Data shown Block Start

(** Against a server that answers the patch helper, the call returns what
    the decision logic returned. *)
Lemma Reconcile_healthy (r : Client) (req : NamespacedName) (obj obj' : Machine)
      (out : outcome) :
  helperFault r = None -> diffFault r = None -> applyFault r = None ->
  store_wf r ->
  GetMachine r req = inr obj ->
  body r obj = (out, obj') ->
  (reconcile r req).1 = out /\ machines (reconcile r req).2 !! req = Some obj'.
Proof.
  intros Hh Hd Ha Hwf Hg Hb. rewrite (Reconcile_fetched _ _ _ _ _ Hg Hb), Hh.
  destruct (reconcileBody_frame _ _ _ _ _ _ Hb) as [_ Hobj].
  apply GetMachine_inr in Hg as [_ Hg].
  unfold deferredPatch, patch.Patch, patch.diffIsEmpty, patch.sendUpdate.
  rewrite Hd, Ha. simpl. case_bool_decide as He; simpl.
  - by subst obj'.
  - split; [done|].
    assert (objectKey obj' = req) as ->; [|apply lookup_insert_eq].
    rewrite Hobj, objectKey_set. by apply Hwf.
Qed.

(** C1, as the code has it: when the deferred patch fails, Reconcile
    returns the failure of the patch if the decision logic returned a nil
    error, and the error of the decision logic if it returned one. *)
Theorem C1_commit_failure_precedence (r r' : Client) (req : NamespacedName)
        (obj obj' : Machine) (patchHelper : patch.Helper) (out : outcome)
        (commitErr : error) :
  GetMachine r req = inr obj ->
  patch.NewHelper obj r = inr patchHelper ->
  body r obj = (out, obj') ->
  patch.Patch patchHelper obj' r = (Some commitErr, r') ->
  reconcile r req =
  (match out with
   | Return res None => Return res (Some commitErr)
   | Return res (Some bodyErr) => Return res (Some bodyErr)
   | Panic msg => Panic msg
   end, r').
Proof.
  intros Hg Hh Hb Hp. unfold Reconcile.
  rewrite Hg, Hh, Hb. unfold deferredPatch. rewrite Hp.
  by destruct out as [res [bodyErr|]|msg].
Qed.

(** C5: when the owning Cluster lacks the feature label, the decision
    logic returns a nil error and leaves the Machine as it was, Reconcile
    leaves the store as it was and sends no update, whatever the deletion
    timestamp and the finalizers of the Cluster are; it returns a nil error
    when the patch helper can be set up and the diff can be computed. *)
Theorem C5_out_of_scope_untouched (r : Client) (req : NamespacedName) (obj : Machine)
        (clusterName : string) (cluster : Cluster) :
  GetMachine r req = inr obj ->
  gomap.index (Labels (machineMeta obj)) clusterv1.ClusterLabelName = Some clusterName ->
  GetCluster r {| nnNamespace := Namespace (machineMeta obj); nnName := clusterName |}
    = inr cluster ->
  gomap.index (Labels (clusterMeta cluster)) AviClusterLabel = None ->
  body r obj = (Return emptyResult None, obj) /\
  (reconcile r req).2 = r /\
  (helperFault r = None -> diffFault r = None ->
   (reconcile r req).1 = Return emptyResult None).
Proof.
  intros Hg Hl Hc Hv.
  assert (Hb : body r obj = (Return emptyResult None, obj)).
  { unfold reconcileBody. by rewrite Hl, Hc, Hv. }
  split; [done|].
  rewrite (Reconcile_fetched _ _ _ _ _ Hg Hb).
  unfold deferredPatch, patch.Patch, patch.diffIsEmpty. simpl.
  rewrite bool_decide_eq_true_2 by done.
  split.
  - by destruct (helperFault r), (diffFault r).
  - by intros -> ->.
Qed.

(** C6: a Machine that is not in the store makes reconcile return a nil
    error and leaves the store alone; so does every read error that is a
    NotFound; every other read error is returned as it is, the store left
    alone as well. *)
Theorem C6_machine_not_found (r : Client) (req : NamespacedName) :
  (getMachineFault r = None -> machines r !! req = None ->
   reconcile r req = (Return emptyResult None, r)) /\
  (forall err, GetMachine r req = inl err ->
     reconcile r req =
     (Return emptyResult (if apierrors.IsNotFound err then None else Some err), r)).
Proof.
  split.
  - intros Hf Hm. unfold Reconcile, GetMachine. by rewrite Hf, Hm.
  - intros err Hg. unfold Reconcile. rewrite Hg.
    by destruct (apierrors.IsNotFound err).
Qed.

Data shown Block End

### What is needed
Output, please, only the lines running from the start of the entries through the line that contains "patch.Patch, patch.diffIsEmpty, patch.sendUpdate.", including both of those lines.

### Exercise answer
(** Against a server that answers the patch helper, the call returns what
    the decision logic returned. *)
Lemma Reconcile_healthy (r : Client) (req : NamespacedName) (obj obj' : Machine)
      (out : outcome) :
  helperFault r = None -> diffFault r = None -> applyFault r = None ->
  store_wf r ->
  GetMachine r req = inr obj ->
  body r obj = (out, obj') ->
  (reconcile r req).1 = out /\ machines (reconcile r req).2 !! req = Some obj'.
Proof.
  intros Hh Hd Ha Hwf Hg Hb. rewrite (Reconcile_fetched _ _ _ _ _ Hg Hb), Hh.
  destruct (reconcileBody_frame _ _ _ _ _ _ Hb) as [_ Hobj].
  apply GetMachine_inr in Hg as [_ Hg].
  unfold deferredPatch, patch.Patch, patch.diffIsEmpty, patch.sendUpdate.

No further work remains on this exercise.